Dès les débuts, il s'engage corps et âme dans l'épopée libératrice. Mohand monte au maquis et avec lui trois de ses enfants
Le 3 juillet 1962 à Sidi Ferruch, sur les lieux mêmes du premier débarquement des troupes d'occupation, le vieux colonel Mohand Ou Lhadj de la Wilaya III et en présence de ses pairs, hisse les couleurs nationales de l'Algérie libre et indépendante.
De Sidi Ferruch aux maquis de Kabylie, le temps s'est comme arrêté et a, sans aucun doute, permis au vieux, comme l'appellent ses hommes, de se remémorer nombre de figures connues ou inconnues, qui ont fait à la patrie le plus beau des dons!

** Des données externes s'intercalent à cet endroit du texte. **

(** What a step does, and the steps that follow from it. [Take] is the first half of
    [release], [Decr] its test, [Delete] its two deletes; [End] ends the handle's lifetime. *)
Definition exec (i : instr) (s : shared) : res (list instr * shared) :=
  match i with
  | New h p => let b := new_block (dom (blocks s)) in Ok ([], set_handle h b (set_block b (Block p 1) s))
  | Load h src =>
      match handles s !! src with
      | None => Fault src
      | Some b => Ok ([], set_handle h b s)
      end
  | Incr h _ =>
      match handles s !! h with
      | None => Fault h
      | Some b =>
          if b =? 0 then Ok ([], s)
          else match blocks s !! b with
               | None => Fault b
               | Some x => Ok ([], set_block b (Block (ptr x) (Atomic.fetch_add 32 1 (refcount x)).2) s)
               end
      end
  | Null h _ => Ok ([], set_handle h 0 s)
  | Take h =>
      match handles s !! h with
      | None => Fault h
      | Some b => if b =? 0 then Ok ([], s) else Ok ([Decr b], set_handle h 0 s)
      end
  | Decr b =>
      match blocks s !! b with
      | None => Fault b
      | Some x =>
          let '(old, new) := Atomic.fetch_sub 32 1 (refcount x) in
          Ok (if old =? 1 then [Delete b] else [], set_block b (Block (ptr x) new) s)
      end
  | Delete b =>
      match blocks s !! b with
      | None => Fault b
      | Some x =>
          if ptr x =? 0 then Ok ([], Shared (handles s) (delete b (blocks s)) (alive s))
          else if bool_decide (ptr x ∈ alive s) then Ok ([], Shared (handles s) (delete b (blocks s)) (alive s ∖ {[ ptr x ]}))
          else Fault (ptr x)
      end
  | End h => Ok ([], Shared (delete h (handles s)) (blocks s) (alive s))
  end.

(** ** The member functions *)

Inductive op :=
| Default (h : Z)
| Ctor (h p : Z)
| Copy (h src : Z)
| Move (h src : Z)
| Assign (h src : Z)
| MoveAssign (h src : Z)
| Destroy (h : Z)
| Reset (h : Z)
| ResetPtr (h p : Z).

Definition release (h : Z) : list instr := [Take h].
Definition copy_block (h src : Z) : list instr := [Load h src; Incr h src].
Definition move_block (h src : Z) : list instr := [Load h src; Null src h].
Definition reset (h : Z) : list instr := release h ++ [Null h h].
Definition reset_ptr (h p : Z) : list instr := release h ++ (if p =? 0 then [Null h h] else [New h p]).
Definition assign (h src : Z) : list instr := if h =? src then [] else release h ++ copy_block h src.
Definition move_assign (h src : Z) : list instr := if h =? src then [] else release h ++ move_block h src.
Definition destructor (h : Z) : list instr := release h ++ [End h].

Definition code (o : op) : list instr :=
  match o with
  | Default h => [Null h h]
  | Ctor h p => [New h p]
  | Copy h src => copy_block h src
  | Move h src => move_block h src
  | Assign h src => assign h src
  | MoveAssign h src => move_assign h src
  | Destroy h => destructor h
  | Reset h => reset h
  | ResetPtr h p => reset_ptr h p
  end.

Definition get (h : Z) (s : shared) : res Z :=
  match handles s !! h with
  | None => Fault h
  | Some b => if b =? 0 then Ok 0 else match blocks s !! b with None => Fault b | Some x => Ok (ptr x) end
  end.
Definition use_count (h : Z) (s : shared) : res Z :=
  match handles s !! h with
  | None => Fault h
  | Some b => if b =? 0 then Ok 0 else match blocks s !! b with None => Fault b | Some x => Ok (Atomic.load (refcount x)) end
  end.

(** ** Cores *)

(** What each core still has to do. *)
Record state := State { sh : shared; progs : list (list instr) }.

Definition names (i : instr) : list Z :=
  match i with
  | New h _ | Take h | End h => [h]
  | Load h src | Incr h src | Null h src => [h; src]
  | Decr _ | Delete _ => []
  end.
Definition mentions (p : list instr) : list Z := p ≫= names.

(** No core works on [h]. *)
Definition unused (s : state) (h : Z) : Prop := ∀ j q, progs s !! j = Some q → h ∉ mentions q.
Definition unborn (s : state) (h : Z) : Prop := unused s h ∧ handles (sh s) !! h = None ∧ 0 ≤ h < 2 ^ 30.
Definition live (s : state) (h : Z) : Prop := unused s h ∧ is_Some (handles (sh s) !! h).
(** [p] is null, or an object that is in no shared pointer yet. *)
Definition raw (s : state) (p : Z) : Prop := p ≠ 0 → p ∈ alive (sh s)
  ∧ (∀ b x, blocks (sh s) !! b = Some x → ptr x ≠ p)
  ∧ (∀ j q h, progs s !! j = Some q → New h p ∉ q).

(** What the callers keep to: a handle is constructed once and used by one core at a time,
    and an object is given to one shared pointer. *)
Definition allowed (o : op) (s : state) : Prop :=
  match o with
  | Default h => unborn s h
  | Ctor h p => unborn s h ∧ raw s p
  | Copy h src | Move h src => unborn s h ∧ live s src
  | Assign h src | MoveAssign h src => live s h ∧ live s src
  | Destroy h | Reset h => live s h
  | ResetPtr h p => live s h ∧ raw s p
  end.

Inductive step : state → state → Prop :=
| step_start s i o : progs s !! i = Some [] → allowed o s → step s (State (sh s) (<[i := code o]> (progs s)))
| step_exec s i ins rest more s' : progs s !! i = Some (ins :: rest) → exec ins (sh s) = Ok (more, s') →
    step s (State s' (<[i := more ++ rest]> (progs s)))
| step_new s p : p ≠ 0 → p ∉ alive (sh s) →
    step s (State (Shared (handles (sh s)) (blocks (sh s)) (alive (sh s) ∪ {[ p ]})) (progs s)).

Definition init (n : nat) : state := State (Shared ∅ ∅ ∅) (replicate n []).
End exec.

(** ** Counting *)

Definition cnt (b : Z) (refs : gmap Z Z) : Z := Z.of_nat (size (filter (λ kv, kv.2 = b) refs)).

Lemma cnt_refs_nonneg b refs : 0 ≤ cnt b refs.
Proof. unfold cnt. lia. Qed.

Lemma cnt_empty b : cnt b ∅ = 0.
Proof. unfold cnt. by rewrite map_filter_empty, map_size_empty. Qed.

Lemma cnt_fresh b refs h v : refs !! h = None → cnt b (<[h := v]> refs) = cnt b refs + (if v =? b then 1 else 0).
Proof.
  intros Hn. unfold cnt. destruct (Z.eqb_spec v b) as [->|Hv].
  - rewrite map_filter_insert_True, map_size_insert_None by (done || by apply map_lookup_filter_None_2; left). lia.
  - rewrite map_filter_insert_False by done. rewrite delete_id by done. lia.
Qed.

Lemma cnt_delete b refs h v : refs !! h = Some v → cnt b (delete h refs) = cnt b refs - (if v =? b then 1 else 0).
Proof.
  intros Hv. rewrite <- (insert_delete_id refs h v Hv) at 2. rewrite cnt_fresh by apply lookup_delete_eq. lia.
Qed.

(** The weight of an entry. *)
Definition one (b : Z) (o : option Z) : Z := match o with Some v => if v =? b then 1 else 0 | None => 0 end.

Lemma cnt_del b refs h : cnt b (delete h refs) = cnt b refs - one b (refs !! h).
Proof. destruct (refs !! h) as [v|] eqn:E; [by apply cnt_delete|]. rewrite delete_id by done. simpl. lia. Qed.

Lemma cnt_insert b refs h v : cnt b (<[h := v]> refs) = cnt b refs - one b (refs !! h) + one b (Some v).
Proof. rewrite <- insert_delete_eq, cnt_fresh, cnt_del by apply lookup_delete_eq. done. Qed.

Lemma cnt_ge b refs h : one b (refs !! h) ≤ cnt b refs.
Proof. pose proof (cnt_del b refs h). pose proof (cnt_refs_nonneg b (delete h refs)). lia. Qed.

Lemma cnt_refs_pos b refs h : refs !! h = Some b → 1 ≤ cnt b refs.
Proof. intros E. pose proof (cnt_ge b refs h) as H. rewrite E in H. simpl in H. by rewrite Z.eqb_refl in H. Qed.

Lemma cnt_size b refs : cnt b refs ≤ Z.of_nat (size refs).
Proof.
  unfold cnt. rewrite <- !size_dom. apply inj_le. apply subseteq_size. apply subseteq_dom, map_filter_subseteq.
Qed.

(** Sums over the cores. *)
Section total.
Context {A : Type} (f : A → Z).
Definition total (l : list A) : Z := foldr (λ p a, f p + a) 0 l.

Lemma total_app l l' : total (l ++ l') = total l + total l'.
Proof. induction l as [|p l IH]; simpl; lia. Qed.

Lemma total_insert l i p q : l !! i = Some p → total (<[i := q]> l) = total l - f p + f q.
Proof.
  intros Hi. rewrite <- (take_drop_middle l i p Hi) at 2. rewrite insert_take_drop by (by apply lookup_lt_Some in Hi).
  rewrite !total_app. simpl. lia.
Qed.

Hypothesis f_range : ∀ p, 0 ≤ f p ≤ 1.

Lemma total_nonneg l : 0 ≤ total l.
Proof using f_range. induction l as [|p l IH]; simpl; [lia|]. pose proof (f_range p). lia. Qed.

Lemma total_le l : total l ≤ Z.of_nat (length l).
Proof using f_range. induction l as [|p l IH]; simpl; [lia|]. pose proof (f_range p). lia. Qed.

Lemma total_ge l i p : l !! i = Some p → f p ≤ total l.
Proof using f_range.
  intros Hi. rewrite <- (take_drop_middle l i p Hi). rewrite total_app. simpl.
  pose proof (total_nonneg (take i l)). pose proof (total_nonneg (drop (S i) l)). lia.
Qed.
End total.

(** The decrements and the deletions of [b] that cores are about to do. *)
Definition dec1 (b : Z) (p : list instr) : Z := match p with Decr b' :: _ => if b' =? b then 1 else 0 | _ => 0 end.
Definition del1 (b : Z) (p : list instr) : Z := match p with Delete b' :: _ => if b' =? b then 1 else 0 | _ => 0 end.
Abbreviation decs b := (total (dec1 b)).
Abbreviation dels b := (total (del1 b)).

Lemma dec1_range b p : 0 ≤ dec1 b p ≤ 1.
Proof. unfold dec1. repeat case_match; lia. Qed.
Lemma del1_range b p : 0 ≤ del1 b p ≤ 1.
Proof. unfold del1. repeat case_match; lia. Qed.

(** ** The invariant

    [refs] says which block each handle is counted for. It differs from [handles] only for
    the handles a core has copied and not yet counted. *)

Definition settled (hs refs : gmap Z Z) (h : Z) : Prop := ∃ v, hs !! h = Some v ∧ refs !! h = Some v.
Definition none_or_null (o : option Z) : Prop := o = None ∨ o = Some 0.
Definition blank (hs refs : gmap Z Z) (h : Z) : Prop := hs !! h = refs !! h ∧ none_or_null (refs !! h).

(** The last steps of a member function, where its handle is null or not constructed. *)
Inductive tail (hs refs : gmap Z Z) : list instr → Prop :=
| tail_copy h src : h ≠ src → blank hs refs h → settled hs refs src → tail hs refs [Load h src; Incr h src]
| tail_move h src : h ≠ src → blank hs refs h → settled hs refs src → tail hs refs [Load h src; Null src h]
| tail_new h p : blank hs refs h → tail hs refs [New h p]
| tail_null h : blank hs refs h → tail hs refs [Null h h]
| tail_end h : blank hs refs h → tail hs refs [End h].

Inductive prog_ok (hs refs : gmap Z Z) : list instr → Prop :=
| ok_idle : prog_ok hs refs []
| ok_tail p : tail hs refs p → prog_ok hs refs p
| ok_take h p : settled hs refs h → tail (<[h := 0]> hs) (<[h := 0]> refs) p → prog_ok hs refs (Take h :: p)
| ok_decr b p : tail hs refs p → prog_ok hs refs (Decr b :: p)
| ok_delete b p : tail hs refs p → prog_ok hs refs (Delete b :: p)
| ok_incr h src v : h ≠ src → hs !! h = Some v → settled hs refs src → hs !! src = Some v → none_or_null (refs !! h) →
    prog_ok hs refs [Incr h src]
| ok_moved h src v : h ≠ src → hs !! h = Some v → settled hs refs src → hs !! src = Some v → none_or_null (refs !! h) →
    prog_ok hs refs [Null src h].

(** The handles that are not counted as they are. *)
Definition owed (p : list instr) : list Z :=
  match p with
  | Incr h _ :: _ => [h]
  | Null src h :: _ => [src; h]
  | _ => []
  end.

Record handles_inv (hs refs : gmap Z Z) (ps : list (list instr)) : Prop := {
  hi_apart i j p q h : ps !! i = Some p → ps !! j = Some q → h ∈ mentions p → h ∈ mentions q → i = j;
  hi_prog i p : ps !! i = Some p → prog_ok hs refs p;
  hi_same h : (∀ i p, ps !! i = Some p → h ∉ owed p) → hs !! h = refs !! h;
  hi_names i p h : ps !! i = Some p → h ∈ mentions p → 0 ≤ h < 2 ^ 30;
  hi_dom h v : refs !! h = Some v → 0 ≤ h < 2 ^ 30
}.

Definition block_inv (refs : gmap Z Z) (bs : gmap Z ptr_block) (ps : list (list instr)) (b : Z) : Prop :=
  match bs !! b with
  | Some x => b ≠ 0 ∧ refcount x = cnt b refs + decs b ps ∧ dels b ps = (if refcount x =? 0 then 1 else 0)
  | None => (b ≠ 0 → cnt b refs = 0) ∧ decs b ps = 0 ∧ dels b ps = 0
  end.

Record objects_inv (bs : gmap Z ptr_block) (al : gset Z) (ps : list (list instr)) : Prop := {
  oi_alive b x : bs !! b = Some x → ptr x ≠ 0 → ptr x ∈ al;
  oi_inj b b' x y : bs !! b = Some x → bs !! b' = Some y → ptr x ≠ 0 → ptr x = ptr y → b = b';
  oi_raw i p h q : ps !! i = Some p → New h q ∈ p → q ≠ 0 → q ∈ al ∧ ∀ b x, bs !! b = Some x → ptr x ≠ q;
  oi_once i j p p' h h' q : ps !! i = Some p → ps !! j = Some p' → New h q ∈ p → New h' q ∈ p' → q ≠ 0 → i = j
}.

Record inv (s : state) (refs : gmap Z Z) : Prop := {
  inv_handles : handles_inv (handles (sh s)) refs (progs s);
  inv_blocks b : block_inv refs (blocks (sh s)) (progs s) b;
  inv_objects : objects_inv (blocks (sh s)) (alive (sh s)) (progs s);
  inv_cores : Z.of_nat (length (progs s)) ≤ 255
}.

(** ** Handles *)

Lemma mentions_cons i p : mentions (i :: p) = names i ++ mentions p.
Proof. done. Qed.

Lemma mentions_app p q : mentions (p ++ q) = mentions p ++ mentions q.
Proof. apply bind_app. Qed.

Lemma owed_mentions p h : h ∈ owed p → h ∈ mentions p.
Proof. destruct p as [|[] p]; simpl; set_solver. Qed.

Lemma tail_frame hs refs hs' refs' p : (∀ h, h ∈ mentions p → hs' !! h = hs !! h ∧ refs' !! h = refs !! h) → tail hs refs p → tail hs' refs' p.
Proof.
  intros Hf Ht. assert (∀ h, h ∈ mentions p → blank hs refs h → blank hs' refs' h) as Hb.
  { intros h Hh [E N]. unfold blank. destruct (Hf h Hh) as [-> ->]. done. }
  assert (∀ h, h ∈ mentions p → settled hs refs h → settled hs' refs' h) as Hs.
  { intros h Hh (v & E1 & E2). exists v. destruct (Hf h Hh) as [-> ->]. done. }
  destruct Ht; constructor; try done; (apply Hb || apply Hs); try done; simpl; set_solver.
Qed.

Mohand Ou Lhadj ou le vieux, est un homme paisible, bon père de famille, selon son fils Makhlouf qui servit, lui aussi, sous les ordres du père qui a voué sa vie et son existence au service de la patrie comme officier au PC de la Wilaya III.
Il était le fils unique d'un père forgeron du village de Bouzeguène, situé à quelque 70 km à l'est du chef-lieu de wilaya : Tizi Ouzou. Mohand Ou Lhadj, de son vrai nom Akli Mokrane, est né dans le village de Bouzeguène en 1911, fréquente l'école primaire de Bouzeguène, subit avec succès l'examen du certificat d'études primaires élémentaires à Aïn El Hammam avant de rejoindre les rangs des adultes. Il aida son père dans la forge familiale avant de s'essayer à l'émigration. En France, où il se rendit en 1936, il est au contact des travailleurs émigrés et là, il se frotta à culture nationaliste.
Le jeune Mohand ne tarda cependant pas à rentrer au pays vers 1939 pour continuer dans ce qui a toujours été son métier : celui de la forge. C'est là qu'il apprend très tôt à rendre docile le fer et c'est là aussi qu'il apprit à rendre dociles les hommes au contact desquels il devient un érudit en sciences sociales.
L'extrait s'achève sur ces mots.